Così operando la sentenza di secondo grado ha altresì violato il principio ormai pacificamente affermati a seguito della pronuncia delle Sezioni Unite 12 luglio 2005, n. 33748, secondo la quale il giudice di appello che riformi totalmente la decisione di primo grado ha l'obbligo (i) di delineare le linee portanti del proprio ragionamento probatorio alternativo e (ii) di confutare specificamente i più rilevanti argomenti della motivazione della prima sentenza, dando conto delle ragioni della relativa incompletezza o incoerenza, tali da giustificare la riforma del provvedimento impugnato.

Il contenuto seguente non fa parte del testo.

(** * filetool: file entities, file collections and size formatting

    A shallow embedding of [filetool/files.py] and [filetool/meth.py].

    Python strings are [string]; Python integers are [Z]; an object whose
    slot may be unset carries an [option]; code that can raise returns a
    [Result]; code that reads or rebinds class attributes of [WinFile]
    threads a [ClassState]; the file system is seen through the record
    [Disk] of the answers the [os] and [os.path] calls give. *)

From Stdlib Require Import String Ascii ZArith List Lia Bool Arith.
From Stdlib Require Import DecimalString.
Import ListNotations.

Open Scope string_scope.
Open Scope Z_scope.

(* ================================================================= *)
(** ** Python strings *)

Module PyStr.

(** [s[:n]] and [s[n:]] for [0 <= n]. *)
Fixpoint take (n : nat) (s : string) : string :=
  match n, s with
  | O, _ => ""
  | S _, "" => ""
  | S k, String a r => String a (take k r)
  end.

Fixpoint drop (n : nat) (s : string) : string :=
  match n, s with
  | O, _ => s
  | S _, "" => ""
  | S k, String _ r => drop k r
  end.

(** [s[i:j]] for non-negative [i], [j]. *)
Definition slice (i j : Z) (s : string) : string :=
  take (Z.to_nat j - Z.to_nat i) (drop (Z.to_nat i) s).

(** [s.rfind(c)] for a one-character [c]: the last index, [None] when
    Python answers [-1]. *)
Fixpoint rfind_opt (c : ascii) (s : string) : option nat :=
  match s with
  | "" => None
  | String a r =>
      match rfind_opt c r with
      | Some i => Some (S i)
      | None => if Ascii.eqb a c then Some O else None
      end
  end.
Definition cut_off_cluster : World unit (list NamespacedName) :=
  {| now := 0; store := tt; cloud := [] |}.

(** The node pools the registry provider has created. *)
Definition pools_created (c : list NamespacedName) : nat := length c.

(** The same cluster once the provider has created the node pool of the
    pod. *)
Definition cluster_provisioned (pod : Pod)
  : World (gmap (string * string) Pod) (list NamespacedName) :=
  {| now := 0; store := {[ pod_key (identity pod) := pod ]};
     cloud := [identity pod] |}.

(** The controller of the scenarios: the spec's declarations, the map
    client and the registry provider. *)
Definition scenario_controller
  : CreationReconciler (gmap (string * string) Pod) (list NamespacedName) :=
  controller (@registry_provider spec_Package).

(** A reconciliation of the eligible pod whose context is cancelled at
    instant 2: after the fetch, which is the call of instant 1, has
    answered, and before the provider is called. *)
Definition cancelled_after_fetch : Outcome (Result * option error) :=
  @reconcile spec_Package _ _ scenario_controller
    (context_WithCancel 2) trainer (cluster_with pending_pod).

(** ** The shape of a run *)

(** The two calls every reconciliation starts with. *)
Definition opening (ctx : Context) (req : Request) : list Call :=
  [ log_Info 3 "Reconciling Pod";
    client_Get ctx (req_NamespacedName req) ].

(** The three calls that follow for a pod that passes the checks. *)
Definition starting `{Package} (pod : Pod) : list Call :=
  [ log_Info 0 "Ensuring node pool for unschedulable pod";
    recorder_Event pod EventTypeNormal EventEnsuringNodePool
      ("Ensuring Node Pool, triggered by Pod "
         +:+ Namespace pod +:+ "/" +:+ Name pod +:+ ".");
    provider_EnsureNodePoolForPod pod ].

(** The collaborators [n] calls after [w], the cloud being left as [c]. *)
Definition after {Store Cloud : Type} (w : World Store Cloud) (n : nat) (c : Cloud)
  : World Store Cloud :=
  {| now := n + now w; store := store w; cloud := c |}.

(** ** Every answer of the collaborators *)

(** [P] holds of whatever [p] returns, whatever the collaborators answer. *)
Fixpoint always {R : Type} (P : R -> Prop) (p : prog R) : Prop :=
  match p with
  | Ret x => P x
  | Do c k => forall x : Resp c, always P (k x)
  end.

(** ** Subjects, contexts and redelivery *)

(** The pod a call is about, for the calls that carry one. *)
Definition call_pod (c : Call) : option Pod :=
  match c with
  | client_Create _ obj | client_Update _ obj
  | client_Patch _ obj | client_Delete _ obj => Some obj
  | recorder_Event object _ _ _ => Some object
  | provider_EnsureNodePoolForPod p => Some p
  | client_Get _ _ | client_List _ _ | log_Info _ _ => None
  end.


(** The delivery mechanism handing the same request to [Reconcile] once
    per context of [ctxs], each reconciliation starting where the one
    before ended. *)
Fixpoint reconcile_each `{Package} {Store Cloud : Type}
    (r : CreationReconciler Store Cloud) (ctxs : list Context) (req : Request)
    (w : World Store Cloud) : list (Outcome (Result * option error)) :=
  match ctxs with
  | [] => []
  | ctx :: rest =>
      let o := reconcile r ctx req w in
      o :: reconcile_each r rest req (world o)
  end.

(** * Properties *)

(** ** The paths of [Reconcile] *)

Section Paths.

Context `{Package} {Store Cloud : Type}.
Variable r : CreationReconciler Store Cloud.
Variables (ctx : Context) (req : Request) (w : World Store Cloud).

(** The fetch signals not-found. *)
Lemma reconcile_not_found err :
  fetch r ctx req w = inr err -> IsNotFound err = true ->
  reconcile r ctx req w =
    {| returned := (Result_zero, None);
       world := after w 2 (cloud w);
       trace := opening ctx req |}.
Proof.
  unfold fetch, reconcile, Reconcile. cbn. intros -> ->. reflexivity.
Qed.

(** The fetch fails otherwise. *)
Lemma reconcile_fetch_failed err :
  fetch r ctx req w = inr err -> IsNotFound err = false ->
  reconcile r ctx req w =
    {| returned := (Result_zero, Some (fmt_Errorf_w "getting pod: " err));
       world := after w 2 (cloud w);
       trace := opening ctx req |}.
Proof.
  unfold fetch, reconcile, Reconcile. cbn. intros -> ->. reflexivity.
Qed.

(** The pod fails one of the four checks. *)
Lemma reconcile_ignored pod :
  fetch r ctx req w = inl pod -> eligible r pod = false ->
  reconcile r ctx req w =
    {| returned := (Result_zero, None);
       world := after w 3 (cloud w);
       trace := opening ctx req ++ [log_Info 3 "Ignoring pod"] |}.
Proof.
  unfold fetch, reconcile, Reconcile, eligible. cbn.
  intros -> Hig. apply negb_false_iff in Hig. rewrite Hig. reflexivity.
Qed.
(** X10 at work: three packages, and a formatter that fails. *)
Lemma formatter_failure_stops_transaction_witness :
  Returned (-1) = Returned (-1) /\
  [foo; bar; baz] = iter three_pkgs_trans /\
  Forall (fun e => is_summary_event e = true) no_formatter_d /\
  Forall (fun e => quiet e = true) no_formatter_d.
Proof.
  apply (formatter_failure_stops_transaction no_formatter_env three_pkgs_trans
           [] no_formatter_d (Returned (-1)) [foo; bar; baz]); reflexivity.
Defined.

(** ** The width of the list of packages *)

Lemma length_append (a b : string) :
  String.length (a ++ b) = (String.length a + String.length b)%nat.
Proof. induction a as [| c a IH]; simpl; [reflexivity | rewrite IH; reflexivity]. Qed.

Lemma cursor_le s : forall c, (cursor c s <= c + String.length s)%nat.
Proof.
  induction s as [| a s IH]; intros c; simpl; [lia |].
  destruct (is_LF a); [specialize (IH 0%nat) | specialize (IH (S c))]; lia.
Qed.

Lemma within_fits n s : forall c,
  (c + String.length s <= n)%nat -> within n c s = true.
Proof.
  induction s as [| a s IH]; intros c Hc; [reflexivity |].
  cbn [within]. cbn [String.length] in Hc.
  destruct (is_LF a).
  - apply IH. lia.
  - rewrite IH by lia. rewrite Bool.andb_true_r. apply Nat.leb_le. lia.
Qed.

Lemma printed_printf s d : printed (Ev_printf s :: d) = s :: printed d.
Proof. reflexivity. Qed.

Lemma entry_text_length (obj : pkg_dictionary) :
  (String.length (cat [pkgname obj; "-"%string; version obj; " "%string]) + 2
   = entry_width obj)%nat.
Proof.
  unfold cat, entry_width. simpl. repeat (rewrite length_append; simpl). lia.
Qed.

(** Writing [s1], then [s2], then what fits from where the cursor is. *)
Lemma within_all_2 a s1 s2 l :
  within 80 a s1 = true ->
  within 80 (cursor a s1) s2 = true ->
  within_all 80 (cursor (cursor a s1) s2) l = true ->
  within_all 80 a (s1 :: s2 :: l) = true.
Proof. intros H1 H2 H3. cbn [within_all]. rewrite H1, H2, H3. reflexivity. Qed.

(** The cursor never passes the column [cols] counts, and [cols] stays
    within 80 as long as every entry does. *)
Lemma show_pkg_list_width objs :
  Forall (fun obj => (entry_width obj <= 80)%nat) objs ->
  forall cols first a tr r d,
    (a <= cols)%nat ->
    show_pkg_list objs cols first tr = (r, tr ++ d) ->
    within_all 80 a (printed d) = true.
Proof.
  induction 1 as [| obj rest Hw _ IH]; intros cols first a tr r d Ha H.
  - inversion H as [[Hr Et]]. apply app_self_inv in Et. subst d. reflexivity.
  - cbn [show_pkg_list] in H. fold (entry_width obj) in H.
    pose proof (entry_text_length obj) as L.
    unfold bind, printf, emit, ret in H.
    remember (cat [pkgname obj; "-"%string; version obj; " "%string]) as text
      eqn:Etext in *.
    clear Etext.
    pose proof (cursor_le text) as C.
    destruct (cols + entry_width obj <=? 80)%nat eqn:Ec;
      [apply Nat.leb_le in Ec; destruct (negb first) | apply Nat.leb_gt in Ec];
      cbn [fst snd] in H;
      match type of H with
      | show_pkg_list rest ?c ?f ?t = _ =>
          destruct (show_pkg_list_prints rest c f t) as (d' & E & _);
          rewrite E in H; inversion H as [[Hr Et]];
          rewrite <- ?app_assoc in Et; apply app_inv_head in Et; subst d;
          cbn [app]; rewrite !printed_printf
      end.
    + pose proof (cursor_le (cat ["  "%string]) a) as C2.
      change (String.length (cat ["  "%string])) with 2%nat in C2.
      apply within_all_2.
      * apply within_fits. change (String.length (cat ["  "%string])) with 2%nat. lia.
      * apply within_fits. lia.
      * eapply IH; [| exact E].
        specialize (C (cursor a (cat ["  "%string]))). lia.
    + cbn [within_all]. rewrite within_fits by lia. cbn [andb].
      eapply IH; [| exact E]. specialize (C a). lia.
    + pose proof (cursor_le (cat [LF; "  "%string]) a) as C2.
      apply within_all_2.
      * reflexivity.
      * apply within_fits. change (cursor a (cat [LF; "  "%string])) with 2%nat. lia.
      * eapply IH; [| exact E].
        change (cursor a (cat [LF; "  "%string])) with 2%nat.
        specialize (C 2%nat). lia.
Qed.

(** X11: the list of packages is wrapped at 80 columns.  When no entry is
    wider than 80 columns by the count of [show_transaction_sizes] (the
    lengths of its name and version plus four), the loop that prints the
    list never writes a character beyond column 80. *)
Theorem package_list_fits_80_columns
  (objs : list pkg_dictionary) (tr d : trace) (r : unit + outcome) :
  Forall (fun obj => (entry_width obj <= 80)%nat) objs ->
  show_pkg_list objs 0 false tr = (r, tr ++ d) ->
  within_all 80 0 (printed d) = true.
Proof. intros F H. eapply show_pkg_list_width; eauto. Qed.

In altri termini, la riforma della sentenza assolutoria non può fondarsi su argomentazioni che si limitino ad affermare una differente valutazione del compendio probatorio senza affrontare un esplicito confronto con le diverse valutazioni proposte dalla sentenza riformata.

Conclusioni

In conclusione, la sentenza in commento è meritevole di particolare apprezzamento per la chiarezza con cui riafferma lo schema «ortodosso» di accertamento della responsabilità penale per omesso accertamento, soprattutto a fronte delle ancora troppo frequenti derive giurisprudenziali verso forme di accertamento che «appiattiscono» il rimprovero soggettivo penale sugli schemi propri della responsabilità civile di amministratori e sindaci, ad esempio attraverso la sostanziale (non infrequente) equiparazione tra conoscenza e mera conoscibilità o che esauriscono la prova del dolo nella esclusiva violazione della regola di diligenza professionale.